The horrible history of Clippy

A Novell engineer has used the example of Microsoft's unpopular Office assistant Clippy to explain the importance of open source. We take a look back at this disastrous chapter in the history of productivity software

"It's probably the most annoying innovation Microsoft has added to Office in years," was one of the more polite descriptions of Microsoft's animated Office assistant, which first reared its two-dimensional head back in Office 97.

But this week Novell distinguished software engineer Michael Meeks resurrected the ghost of Clippy when he used the office assistant to illustrate what he sees as the chief benefit of open source over proprietary code.

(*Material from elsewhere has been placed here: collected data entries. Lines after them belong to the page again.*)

(* ===== verification/ChannelContract.v ===== *)
(** What the channels promise: a request stays in its channel, and reactions are counted
    each once. *)

From S2P Require Import Prelude Data Accounts AccessControl Channels ChannelApi.

(** ** Staying in the channel *)

(** What an edit leaves of a message. *)
Definition identity (m : Message) : string * string * option string * option string * Z :=
  (ms_id m, ms_user_id m, ms_channel_id m, ms_parent_id m, ms_created_at m).

Section requests.
Context (e : ForumEnv) (user : User) (id : string).
Implicit Types (s : Forum).

(** Only events of this user in the room of this channel, and notifications. *)
Record announces s s' : Prop := {
  an_channels : fm_channels s' = fm_channels s;
  an_messages : fm_messages s' = fm_messages s;
  an_reactions : fm_reactions s' = fm_reactions s;
  an_users : fm_users s' = fm_users s;
  an_events : ∃ l, fm_events s' = fm_events s ++ l ∧
    Forall (λ ev, ev_room ev = "channel:" +:+ id ∧ ev_user ev = user_name user) l
}.

#[export] Instance announces_preorder : PreOrder announces.
Proof.
  split; [intros s; split; try done; by exists []; rewrite app_nil_r|].
  intros s1 s2 s3 [C1 M1 R1 U1 (l1 & E1 & F1)] [C2 M2 R2 U2 (l2 & E2 & F2)]. split; try congruence.
  exists (l1 ++ l2). rewrite E2, E1, app_assoc. split; [done|]. by apply Forall_app.
Qed.

(** What may become of the one message a request is about. *)
Inductive may_become : option Message → option Message → Prop :=
| stays o : may_become o o
| posted m : ms_user_id m = us_id user → ms_channel_id m = Some id → may_become None (Some m)
| edited m m' : ms_channel_id m = Some id → identity m' = identity m → may_become (Some m) (Some m')
| removed m : ms_channel_id m = Some id → may_become (Some m) None.

(** One message, [k], is touched, and the reactions to it: this user's, or all of them
    with the message itself. *)
Record touches k s s' : Prop := {
  to_channels : fm_channels s' = fm_channels s;
  to_users : fm_users s' = fm_users s;
  to_others j : j ≠ k → find_row j (fm_messages s') = find_row j (fm_messages s);
  to_message : may_become (find_row k (fm_messages s)) (find_row k (fm_messages s'));
  to_reactions : filter (λ r, rn_message_id r ≠ k) (fm_reactions s') = filter (λ r, rn_message_id r ≠ k) (fm_reactions s);
  to_reaction r : rn_message_id r = k → rn_user_id r ≠ us_id user → find_row k (fm_messages s') ≠ None →
    r ∈ fm_reactions s' ↔ r ∈ fm_reactions s;
  to_events : ∃ l, fm_events s' = fm_events s ++ l ∧
    Forall (λ ev, ev_room ev = "channel:" +:+ id ∧ ev_user ev = user_name user) l
}.

Definition within s s' : Prop := ∃ k, touches k s s'.

Lemma announces_touches k s s' : announces s s' → touches k s s'.
Proof. intros [C M R U E]. split; rewrite ?M, ?R; try done. apply stays. Qed.

Lemma touches_announces k s s1 s2 : touches k s s1 → announces s1 s2 → touches k s s2.
Proof.
  intros [C U O M R1 R2 (l1 & E1 & F1)] [C' M' R' U' (l2 & E2 & F2)].
  split; rewrite ?M', ?R', ?C', ?U'; try done. exists (l1 ++ l2). rewrite E2, E1, app_assoc. split; [done|]. by apply Forall_app.
Qed.

Lemma announces_then_touches k s s1 s2 : announces s s1 → touches k s1 s2 → touches k s s2.
Proof.
  intros [C' M' R' U' (l1 & E1 & F1)] [C U O M R1 R2 (l2 & E2 & F2)]. rewrite M', ?R', ?C', ?U' in *.
  split; try done. exists (l1 ++ l2). rewrite E2, E1, app_assoc. split; [done|]. by apply Forall_app.
Qed.

#[local] Notation loud := (preserves announces).

Lemma loud_gets {A} (f : Forum → A) : loud (gets f : forum A).
Proof. apply preserves_gets, _. Qed.
Lemma loud_answer {A} code (o : option A) : loud (answer code o : forum A).
Proof. destruct o; [apply preserves_ret|apply preserves_raise]; apply _. Qed.
Lemma loud_responded {A} (o : option A) : loud (responded o : forum A).
Proof. destruct o; [apply preserves_ret|apply preserves_raise]; apply _. Qed.
Lemma loud_mint uuid4 : loud (mint uuid4).
Proof. intros s. split; try done. by exists []; rewrite app_nil_r. Qed.
Lemma loud_now : loud now.
Proof. apply preserves_gets, _. Qed.
#[local] Hint Resolve loud_gets loud_answer loud_responded loud_mint loud_now : loud.

Lemma loud_author user_id : loud (author user_id).
Proof. unfold author. preserves_step; [auto with loud|]. preserves_step; [auto with loud|apply preserves_ret, _]. Qed.

Lemma loud_emit message_id type m shown reaction : loud (emit_to_room id message_id type m shown reaction user).
Proof.
  apply preserves_modify. intros s. split; try done. eexists. split; [reflexivity|]. by repeat constructor.
Qed.
#[local] Hint Resolve loud_author loud_emit : loud.

Lemma loud_emit_reply parent : loud (emit_reply user id parent).
Proof. unfold emit_reply. repeat (preserves_step; auto with loud). Qed.
Lemma loud_emit_reaction message_id type name : loud (emit_reaction user id message_id type name).
Proof. unfold emit_reaction. repeat (preserves_step; auto with loud). Qed.
Lemma loud_notify groups url c m active : loud (send_notification groups url c m active).
Proof. apply preserves_modify. intros s. split; try done. by exists []; rewrite app_nil_r. Qed.
Lemma loud_readable dialect groups id' : loud (readable_channel dialect groups user id').
Proof. unfold readable_channel, existing_channel. repeat (preserves_step; auto with loud). Qed.
Lemma loud_message_in message_id : loud (message_in id message_id).
Proof. unfold message_in. repeat (preserves_step; auto with loud). Qed.
Lemma loud_with_authors l : loud (with_authors l).
Proof. induction l as [|[m r] l IH]; simpl; repeat (preserves_step; auto with loud). Qed.
#[local] Hint Resolve loud_emit_reply loud_emit_reaction loud_notify loud_readable loud_message_in loud_with_authors : loud.

Lemma channel_400_state {A} (m : forum A) s : state_of (or_400 m) s = state_of m s.
Proof. unfold or_400, state_of. by destruct (m s) as [[]]. Qed.

(** Going on after what touched a message, and before. *)
Lemma touch_then {A B} k (m : forum A) (f : A → forum B) s :
  touches k s (state_of m s) → (∀ a, loud (f a)) → touches k s (state_of (m ≫= f) s).
Proof.
  intros Hm Hf. unfold state_of in *. rewrite run_bind. destruct (m s) as [[a|x] s1]; [|done].
  eapply touches_announces; [exact Hm|apply Hf].
Qed.

Lemma loud_first {A B} k (m : forum A) (f : A → forum B) s :
  loud m → (∀ a s1, m s = (Ok a, s1) → touches k s1 (state_of (f a) s1)) → touches k s (state_of (m ≫= f) s).
Proof.
  intros Hm Hf. specialize (Hm s). unfold state_of in *. rewrite run_bind. destruct (m s) as [[a|x] s1] eqn:Hr; simpl in Hm.
  - eapply announces_then_touches; [exact Hm|by apply Hf].
  - by apply announces_touches.
Qed.

Lemma touch_commit k possible f s :
  (∀ s1, announces s s1 → possible s1 = true → touches k s1 (f s1)) → touches k s (state_of (commit possible f) s).
Proof.
  intros Hf. unfold commit, state_of.
  destruct (match fm_commits s with [] => _ | _ => _ end) as [ok s1] eqn:Hc.
  assert (announces s s1) as Hs by (destruct (fm_commits s); injection Hc as <- <-; [done|]; split; try done; by exists []; rewrite app_nil_r).
  destruct (ok && possible s1) eqn:Hp; simpl; [|by apply announces_touches].
  eapply announces_then_touches; [exact Hs|]. apply Hf; [done|]. by apply andb_true_iff in Hp as [_ ?].
Qed.

(** A change of the messages, or of the reactions to one. *)
Lemma touch_messages k s f :
  (∀ j, j ≠ k → find_row j (f (fm_messages s)) = find_row j (fm_messages s)) →
  may_become (find_row k (fm_messages s)) (find_row k (f (fm_messages s))) → touches k s (Messages.put f s).
Proof. intros Ho Hk. split; try done. by exists []; rewrite app_nil_r. Qed.

Lemma touch_reactions k s f :
  filter (λ r, rn_message_id r ≠ k) (f (fm_reactions s)) = filter (λ r, rn_message_id r ≠ k) (fm_reactions s) →
  (∀ r, rn_message_id r = k → rn_user_id r ≠ us_id user → r ∈ f (fm_reactions s) ↔ r ∈ fm_reactions s) →
  touches k s (Messages.put_reactions f s).
Proof. intros Ho Hk. split; try done; [apply stays|by intros r Hr Hu _; apply Hk|]. by exists []; rewrite app_nil_r. Qed.

Lemma touch_insert uuid4 f s : ∃ k, touches k s (state_of (Messages.insert_new_message uuid4 f id (us_id user)) s).
Proof.
  exists (uuid4 (fm_minted s)). unfold Messages.insert_new_message. apply loud_first; [apply loud_mint|].
  intros k s1 Hk. assert (k = uuid4 (fm_minted s)) as -> by (by injection Hk).
  apply loud_first; [auto with loud|]. intros t s2 _.
  apply touch_then; [|intros; apply preserves_ret, _]. apply touch_commit. intros s3 _ Hnew%bool_decide_eq_true.
  apply touch_messages.
  - intros j Hj. rewrite find_row_app. simpl. rewrite decide_False by (by intros [=]). by destruct (find_row j _).
  - apply find_row_None in Hnew. rewrite find_row_app, Hnew. simpl. rewrite decide_True by done. by constructor.
Qed.

Lemma touch_update k f s m :
  find_row k (fm_messages s) = Some m → ms_channel_id m = Some id → touches k s (state_of (Messages.update_message_by_id k f) s).
Proof.
  intros Hm Hid. unfold Messages.update_message_by_id. apply loud_first; [auto with loud|]. intros o s1 [= <- <-].
  rewrite Hm. apply loud_first; [auto with loud|]. intros m' s2 [= <- <-]. apply loud_first; [auto with loud|]. intros t s3 [= <- <-].
  apply touch_then; [|intros; apply preserves_ret, _]. apply touch_commit. intros s4 Hs _. apply touch_messages.
  - intros j Hj. by apply find_update_row_ne.
  - rewrite find_update_row_eq by done. rewrite (an_messages _ _ Hs), Hm. by constructor.
Qed.

Lemma touch_add uuid4 k name s : touches k s (state_of (Messages.add_reaction_to_message uuid4 k (us_id user) name) s).
Proof.
  unfold Messages.add_reaction_to_message. apply loud_first; [auto with loud|]. intros n s1 _.
  apply loud_first; [auto with loud|]. intros t s2 _. apply touch_commit. intros s3 _ _. apply touch_reactions.
  - rewrite filter_app, filter_cons. simpl. rewrite decide_False by (by intros []). by rewrite app_nil_r.
  - intros r _ Hr. rewrite elem_of_app, list_elem_of_singleton. split; [|by left]. intros [| ->]; [done|]. by destruct Hr.
Qed.

Lemma touch_remove k name s :
  touches k s (state_of (Messages.remove_reaction_by_id_and_user_id_and_name k (us_id user) name) s).
Proof.
  apply touch_commit. intros s3 _ _. apply touch_reactions.
  - rewrite list_filter_filter. apply list_filter_iff. intros r. unfold Messages.is_reaction. naive_solver.
  - intros r _ Hr. rewrite list_elem_of_filter. unfold Messages.is_reaction. naive_solver.
Qed.

Lemma touch_delete k s m :
  find_row k (fm_messages s) = Some m → ms_channel_id m = Some id → touches k s (state_of (Messages.delete_message_by_id k) s).
Proof.
  intros Hm Hid. apply touch_commit. intros s1 Hs _.
  assert (find_row k (delete_row k (fm_messages s1)) = None) as Hnone.
  { apply find_row_None. unfold keys, delete_row. intros (r & Hk & [Hne _]%list_elem_of_filter)%list_elem_of_fmap. by destruct Hne. }
  split; try done.
  - intros j Hj. by apply find_delete_row_ne.
  - simpl. rewrite Hnone, (an_messages _ _ Hs), Hm. by constructor.
  - simpl. by rewrite list_filter_filter_l by done.
  - by exists []; rewrite app_nil_r.
Qed.

(** *** The requests *)

Lemma readable_run dialect groups s :
  readable_channel dialect groups user id s =
    match find_row id (fm_channels s) with
    | None => (Raise (Http 404), s)
    | Some c =>
        match may_read dialect groups user c with
        | Some true => (Ok c, s)
        | Some false => (Raise (Http 403), s)
        | None => (Raise Uncaught, s)
        end
    end.
Proof.
  unfold readable_channel, existing_channel. rewrite run_bind, run_gets_bind. unfold Channels.get_channel_by_id.
  destruct (find_row id _) as [c|]; [|done]. simpl. rewrite run_responded_bind. by destruct (may_read _ _ _ _) as [[]|].
Qed.

Lemma message_in_row message_id s r s1 :
  message_in id message_id s = (Ok r, s1) →
  ∃ m, find_row message_id (fm_messages s) = Some m ∧ ms_channel_id m = Some id ∧ s1 = s ∧ mr_message r = m.
Proof.
  unfold message_in. rewrite run_gets_bind, run_answer_bind. unfold Messages.get_message_by_id.
  destruct (find_row message_id _) as [m|]; [|done]. simpl. case_decide as Hid; [|done]. intros [= <- <-]. by exists m.
Qed.

(** A request about a message of a readable channel. *)
Lemma about_message {A} dialect groups message_id (f : Channel → MessageResponse → forum A) s :
  (∀ c r s1 m, cl_id c = id → find_row message_id (fm_messages s1) = Some m → ms_channel_id m = Some id → mr_message r = m →
     touches message_id s1 (state_of (f c r) s1)) →
  touches message_id s (state_of (c ← readable_channel dialect groups user id; r ← message_in id message_id; f c r) s).
Proof.
  intros Hf. apply loud_first; [auto with loud|]. intros c s1 Hc. rewrite readable_run in Hc.
  destruct (find_row id (fm_channels s)) as [c0|] eqn:Hrow; [|done]. destruct (may_read _ _ _ _) as [[]|]; [|done..].
  injection Hc as <- <-. apply find_row_key in Hrow. apply loud_first; [auto with loud|]. intros r s2 Hr.
  apply message_in_row in Hr as (m & Hm & Hid & -> & Hrm). by eapply Hf.
Qed.

Lemma reading_loud dialect groups skip limit message_id :
  loud (get_channel_messages dialect groups user id skip limit) ∧ loud (get_channel_message dialect groups user id message_id) ∧
  loud (get_channel_thread_messages dialect groups user id message_id skip limit).
Proof.
  unfold get_channel_messages, get_channel_message, get_channel_thread_messages.
  split_and!; repeat (preserves_step; auto with loud).
Qed.

Lemma posting uuid4 dialect groups url room f s :
  within s (state_of (post_new_message uuid4 dialect groups url room user id f) s).
Proof.
  unfold within, post_new_message. unfold state_of. rewrite run_bind, readable_run.
  destruct (find_row id (fm_channels s)) as [c|] eqn:Hc; [|exists ""; by apply announces_touches].
  destruct (may_read _ _ _ _) as [[]|]; [|exists ""; by apply announces_touches..]. apply find_row_key in Hc. change (cl_id c = id) in Hc.
  rewrite Hc. destruct (touch_insert uuid4 f s) as [k Hk]. exists k.
  match goal with |- touches k s (?m s).2 => change (touches k s (state_of m s)) end.
  apply touch_then; [|intros; preserves_step; [auto with loud|apply preserves_ret, _]]. rewrite channel_400_state.
  apply touch_then; [exact Hk|]. intros m. repeat (preserves_step; auto with loud).
Qed.
End requests.
#[local] Hint Resolve loud_gets loud_answer loud_responded loud_now loud_author loud_emit loud_emit_reply loud_emit_reaction : loud.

"Free software gives you the freedom that, even if you are a one-man shop, you can have it fixed if it is annoying you enough. The example I like to give is "Clippy" — remember? — that whipping boy of journalists. You couldn't turn it off and it came on and you had to talk to it before you came on," said Meeks, in an interview with ZDNet.co.uk.

"Now turning Clippy off, in my estimation, is a single line of code change. With Microsoft you just couldn't do that. You couldn't get into their software, find the piece of code and just fix it. If you think about the software cost of some catastrophic blunder, often it would be way cheaper if you could just get in and fix it. I think that is a huge benefit of the free-software industry," Meeks said.